*** DATASET CONTENT Section Begins ***

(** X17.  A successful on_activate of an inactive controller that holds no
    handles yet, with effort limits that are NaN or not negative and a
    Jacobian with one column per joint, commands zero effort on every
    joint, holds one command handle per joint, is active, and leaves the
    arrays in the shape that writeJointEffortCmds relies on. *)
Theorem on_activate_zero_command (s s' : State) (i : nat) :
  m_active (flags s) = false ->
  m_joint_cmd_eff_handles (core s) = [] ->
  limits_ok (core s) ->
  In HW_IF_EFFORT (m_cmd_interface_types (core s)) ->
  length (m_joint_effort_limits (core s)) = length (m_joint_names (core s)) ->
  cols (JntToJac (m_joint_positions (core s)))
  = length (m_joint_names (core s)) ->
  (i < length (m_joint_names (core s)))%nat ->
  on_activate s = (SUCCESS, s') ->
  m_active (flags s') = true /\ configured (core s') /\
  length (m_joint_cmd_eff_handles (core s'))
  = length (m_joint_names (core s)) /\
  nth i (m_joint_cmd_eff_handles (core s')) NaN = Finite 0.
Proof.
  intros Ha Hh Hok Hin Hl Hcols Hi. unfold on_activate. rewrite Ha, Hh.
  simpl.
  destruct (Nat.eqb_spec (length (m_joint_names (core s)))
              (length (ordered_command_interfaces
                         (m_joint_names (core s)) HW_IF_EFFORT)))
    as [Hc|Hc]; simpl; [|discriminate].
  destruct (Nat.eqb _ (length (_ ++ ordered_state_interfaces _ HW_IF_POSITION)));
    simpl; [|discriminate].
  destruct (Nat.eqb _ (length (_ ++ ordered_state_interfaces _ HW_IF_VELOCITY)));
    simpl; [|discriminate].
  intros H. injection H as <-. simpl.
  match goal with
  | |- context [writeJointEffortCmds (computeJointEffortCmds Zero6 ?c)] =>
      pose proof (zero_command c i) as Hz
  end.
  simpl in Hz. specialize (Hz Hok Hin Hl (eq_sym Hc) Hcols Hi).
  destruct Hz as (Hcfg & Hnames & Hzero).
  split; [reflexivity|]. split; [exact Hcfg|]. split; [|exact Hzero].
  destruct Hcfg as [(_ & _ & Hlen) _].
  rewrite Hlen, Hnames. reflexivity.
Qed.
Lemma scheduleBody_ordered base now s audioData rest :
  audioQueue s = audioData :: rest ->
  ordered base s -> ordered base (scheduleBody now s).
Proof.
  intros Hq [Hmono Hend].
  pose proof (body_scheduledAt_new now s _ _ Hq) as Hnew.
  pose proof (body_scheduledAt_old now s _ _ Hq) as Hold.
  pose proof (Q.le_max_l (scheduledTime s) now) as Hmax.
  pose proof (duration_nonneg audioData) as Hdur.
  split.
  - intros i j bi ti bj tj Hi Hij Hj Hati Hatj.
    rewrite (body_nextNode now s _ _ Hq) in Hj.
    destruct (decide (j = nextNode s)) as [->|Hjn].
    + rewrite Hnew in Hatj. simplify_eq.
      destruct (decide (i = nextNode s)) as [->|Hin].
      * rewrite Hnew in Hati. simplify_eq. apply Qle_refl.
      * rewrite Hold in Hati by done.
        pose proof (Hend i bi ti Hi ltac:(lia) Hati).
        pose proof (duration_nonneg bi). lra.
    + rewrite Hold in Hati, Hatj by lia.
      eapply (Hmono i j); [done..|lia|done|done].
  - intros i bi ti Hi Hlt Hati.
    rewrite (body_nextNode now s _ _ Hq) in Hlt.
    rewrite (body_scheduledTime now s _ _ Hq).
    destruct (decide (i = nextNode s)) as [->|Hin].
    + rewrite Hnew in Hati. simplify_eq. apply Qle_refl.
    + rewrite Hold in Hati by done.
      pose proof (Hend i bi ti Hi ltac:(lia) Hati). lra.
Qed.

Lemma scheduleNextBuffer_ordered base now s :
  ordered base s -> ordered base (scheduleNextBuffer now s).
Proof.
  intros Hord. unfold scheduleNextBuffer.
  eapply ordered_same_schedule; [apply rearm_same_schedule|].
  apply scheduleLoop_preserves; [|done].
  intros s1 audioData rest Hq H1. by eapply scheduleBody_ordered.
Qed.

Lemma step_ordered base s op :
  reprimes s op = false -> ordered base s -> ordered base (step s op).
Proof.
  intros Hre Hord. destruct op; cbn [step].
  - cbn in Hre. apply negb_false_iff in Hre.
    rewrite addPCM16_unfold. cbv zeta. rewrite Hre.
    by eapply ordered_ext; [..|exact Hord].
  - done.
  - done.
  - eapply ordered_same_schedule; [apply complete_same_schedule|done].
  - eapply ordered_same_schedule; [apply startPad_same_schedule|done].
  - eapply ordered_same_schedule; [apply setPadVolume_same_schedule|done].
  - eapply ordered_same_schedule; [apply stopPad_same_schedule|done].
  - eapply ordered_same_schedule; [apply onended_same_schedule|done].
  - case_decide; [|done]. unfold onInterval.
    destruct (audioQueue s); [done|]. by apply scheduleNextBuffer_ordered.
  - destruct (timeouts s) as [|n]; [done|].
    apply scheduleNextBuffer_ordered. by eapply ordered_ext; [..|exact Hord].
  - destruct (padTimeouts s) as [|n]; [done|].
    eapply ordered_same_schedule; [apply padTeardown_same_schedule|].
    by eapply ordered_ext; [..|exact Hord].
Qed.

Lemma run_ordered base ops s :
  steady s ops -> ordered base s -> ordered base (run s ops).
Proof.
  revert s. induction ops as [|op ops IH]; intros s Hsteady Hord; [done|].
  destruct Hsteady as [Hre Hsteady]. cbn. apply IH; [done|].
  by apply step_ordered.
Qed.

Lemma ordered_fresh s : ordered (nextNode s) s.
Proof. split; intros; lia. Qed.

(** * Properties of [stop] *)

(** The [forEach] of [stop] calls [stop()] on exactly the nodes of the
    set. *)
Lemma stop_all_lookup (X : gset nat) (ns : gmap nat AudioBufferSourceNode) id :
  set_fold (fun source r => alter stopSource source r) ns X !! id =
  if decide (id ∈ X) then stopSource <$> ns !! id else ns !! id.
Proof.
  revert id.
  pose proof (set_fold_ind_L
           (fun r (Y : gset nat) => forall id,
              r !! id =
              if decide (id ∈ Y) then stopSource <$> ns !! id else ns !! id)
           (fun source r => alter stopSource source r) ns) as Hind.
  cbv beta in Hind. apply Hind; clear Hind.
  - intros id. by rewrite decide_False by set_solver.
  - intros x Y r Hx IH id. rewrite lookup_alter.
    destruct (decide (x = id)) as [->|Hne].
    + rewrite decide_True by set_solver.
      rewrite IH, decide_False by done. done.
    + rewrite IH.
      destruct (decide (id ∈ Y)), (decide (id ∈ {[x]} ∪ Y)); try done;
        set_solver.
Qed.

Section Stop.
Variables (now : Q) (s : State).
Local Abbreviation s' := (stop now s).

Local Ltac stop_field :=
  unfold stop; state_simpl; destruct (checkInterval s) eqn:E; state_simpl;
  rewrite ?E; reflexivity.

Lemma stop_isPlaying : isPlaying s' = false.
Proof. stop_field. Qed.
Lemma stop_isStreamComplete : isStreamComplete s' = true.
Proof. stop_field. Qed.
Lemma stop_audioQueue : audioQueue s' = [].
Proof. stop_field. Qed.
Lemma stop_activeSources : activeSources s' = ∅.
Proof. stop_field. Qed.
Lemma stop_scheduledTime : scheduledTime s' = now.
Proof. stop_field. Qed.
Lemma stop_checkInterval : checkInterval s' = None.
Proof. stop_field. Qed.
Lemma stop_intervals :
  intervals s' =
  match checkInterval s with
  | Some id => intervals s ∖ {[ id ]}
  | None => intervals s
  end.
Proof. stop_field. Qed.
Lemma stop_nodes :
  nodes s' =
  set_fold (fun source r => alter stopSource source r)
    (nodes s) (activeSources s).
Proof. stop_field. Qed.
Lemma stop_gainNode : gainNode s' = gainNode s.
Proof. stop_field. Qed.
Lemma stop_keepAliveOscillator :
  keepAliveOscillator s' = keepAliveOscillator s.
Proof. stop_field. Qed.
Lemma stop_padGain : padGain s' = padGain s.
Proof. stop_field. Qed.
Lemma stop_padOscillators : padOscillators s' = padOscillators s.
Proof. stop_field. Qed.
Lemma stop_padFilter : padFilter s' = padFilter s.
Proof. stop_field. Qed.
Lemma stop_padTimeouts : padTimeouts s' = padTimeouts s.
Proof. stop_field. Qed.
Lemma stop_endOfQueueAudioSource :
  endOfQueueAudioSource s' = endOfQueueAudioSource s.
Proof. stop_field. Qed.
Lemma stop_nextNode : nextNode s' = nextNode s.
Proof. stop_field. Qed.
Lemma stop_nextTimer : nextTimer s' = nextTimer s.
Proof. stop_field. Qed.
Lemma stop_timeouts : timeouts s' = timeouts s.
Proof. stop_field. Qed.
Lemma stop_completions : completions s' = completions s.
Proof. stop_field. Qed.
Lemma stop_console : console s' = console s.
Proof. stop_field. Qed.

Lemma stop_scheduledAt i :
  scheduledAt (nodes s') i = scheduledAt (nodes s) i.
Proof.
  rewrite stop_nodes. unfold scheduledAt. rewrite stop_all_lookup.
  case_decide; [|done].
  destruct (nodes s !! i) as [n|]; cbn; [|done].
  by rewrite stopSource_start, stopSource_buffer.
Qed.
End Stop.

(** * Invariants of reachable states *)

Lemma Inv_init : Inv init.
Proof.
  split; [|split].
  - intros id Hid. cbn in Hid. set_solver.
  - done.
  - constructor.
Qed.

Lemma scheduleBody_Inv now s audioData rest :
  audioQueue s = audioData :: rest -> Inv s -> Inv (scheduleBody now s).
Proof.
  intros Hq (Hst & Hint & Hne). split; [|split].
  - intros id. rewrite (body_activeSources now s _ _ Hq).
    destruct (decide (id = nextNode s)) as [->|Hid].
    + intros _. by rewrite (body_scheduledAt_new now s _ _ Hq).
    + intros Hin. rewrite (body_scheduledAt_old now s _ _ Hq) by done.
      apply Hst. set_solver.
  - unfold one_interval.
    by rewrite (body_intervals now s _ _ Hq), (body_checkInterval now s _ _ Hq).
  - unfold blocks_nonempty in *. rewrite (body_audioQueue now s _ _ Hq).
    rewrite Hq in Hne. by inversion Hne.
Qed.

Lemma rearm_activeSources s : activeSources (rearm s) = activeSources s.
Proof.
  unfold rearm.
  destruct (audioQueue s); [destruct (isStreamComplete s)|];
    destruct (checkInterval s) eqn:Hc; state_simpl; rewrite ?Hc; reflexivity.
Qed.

*** DATASET CONTENT Section Ends ***

WHAT YOU HAVE TO DO: Write out, from the lines above, only those from the line with "id => intervals" to the line with "Lemma stop_nextNode : nextNode", exactly as given, including the first and the last.

ANSWER SPACE:
  | Some id => intervals s ∖ {[ id ]}
  | None => intervals s
  end.
Proof. stop_field. Qed.
Lemma stop_nodes :
  nodes s' =
  set_fold (fun source r => alter stopSource source r)
    (nodes s) (activeSources s).
Proof. stop_field. Qed.
Lemma stop_gainNode : gainNode s' = gainNode s.
Proof. stop_field. Qed.
Lemma stop_keepAliveOscillator :
  keepAliveOscillator s' = keepAliveOscillator s.
Proof. stop_field. Qed.
Lemma stop_padGain : padGain s' = padGain s.
Proof. stop_field. Qed.
Lemma stop_padOscillators : padOscillators s' = padOscillators s.
Proof. stop_field. Qed.
Lemma stop_padFilter : padFilter s' = padFilter s.
Proof. stop_field. Qed.
Lemma stop_padTimeouts : padTimeouts s' = padTimeouts s.
Proof. stop_field. Qed.
Lemma stop_endOfQueueAudioSource :
  endOfQueueAudioSource s' = endOfQueueAudioSource s.
Proof. stop_field. Qed.
Lemma stop_nextNode : nextNode s' = nextNode s.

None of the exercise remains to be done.